§ Problem to solve: A line containing "point into, so" appears in the material below. Return exactly every line from the first through that one, and only those.

§ Data under study:

(* ===== verification/Slice.v ===== *)
(** * [Slice] (WinHttpServer/Slice.h, Slice.cpp): a view of bytes owned by a [Buffer]

    A [Slice] is a pair of pointers; every access goes through the memory they
    point into, so a slice is only meaningful while that memory is live and
    unchanged.  [slice_is h s l] says that in memory [h] the slice [s] shows
    the bytes [l]. *)
From S2P Require Import Prelude Heap CLib.

Record Slice := mkSlice { m_pb : ptr; m_pe : ptr }.

(** ** Operations *)

(** The literal [""], an object of static storage holding one NUL. *)
Definition lit_empty : ptr := Ptr (-1) 0.

Definition Slice_default : Slice := mkSlice lit_empty lit_empty.
Definition Slice_range (b e : ptr) : Slice := mkSlice b e.
Definition Slice_sized (d : ptr) (n : Z) : Slice := mkSlice d (d + n)%ptr.

(** [strlen]: it reads up to the first NUL, which must be in the same object. *)
Definition strlen (h : heap) (p : ptr) : option Z :=
  l ← h !! p_blk p;
  let t := dropZ (p_off p) l in
  if (0 <=? p_off p) && bool_decide (NUL ∈ t) then Some (lenZ (cstr t)) else None.

Definition Slice_cstr (h : heap) (s : ptr) : option Slice :=
  n ← strlen h s; Some (mkSlice s (s + n)%ptr).
(** From a [std::string] whose characters [s] are at [d]. *)
Definition Slice_string (d : ptr) (s : bytes) : Slice := mkSlice d (d + lenZ s)%ptr.

Definition data (s : Slice) : ptr := m_pb s.
Definition begin (s : Slice) : ptr := m_pb s.
Definition end_ (s : Slice) : ptr := m_pe s.

Definition front (h : heap) (s : Slice) : option byte := load1 h (m_pb s).
Definition back (h : heap) (s : Slice) : option byte := load1 h (m_pe s + -1)%ptr.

§ Reply to the exercise:
(* ===== verification/Slice.v ===== *)
(** * [Slice] (WinHttpServer/Slice.h, Slice.cpp): a view of bytes owned by a [Buffer]

    A [Slice] is a pair of pointers; every access goes through the memory they
    point into, so a slice is only meaningful while that memory is live and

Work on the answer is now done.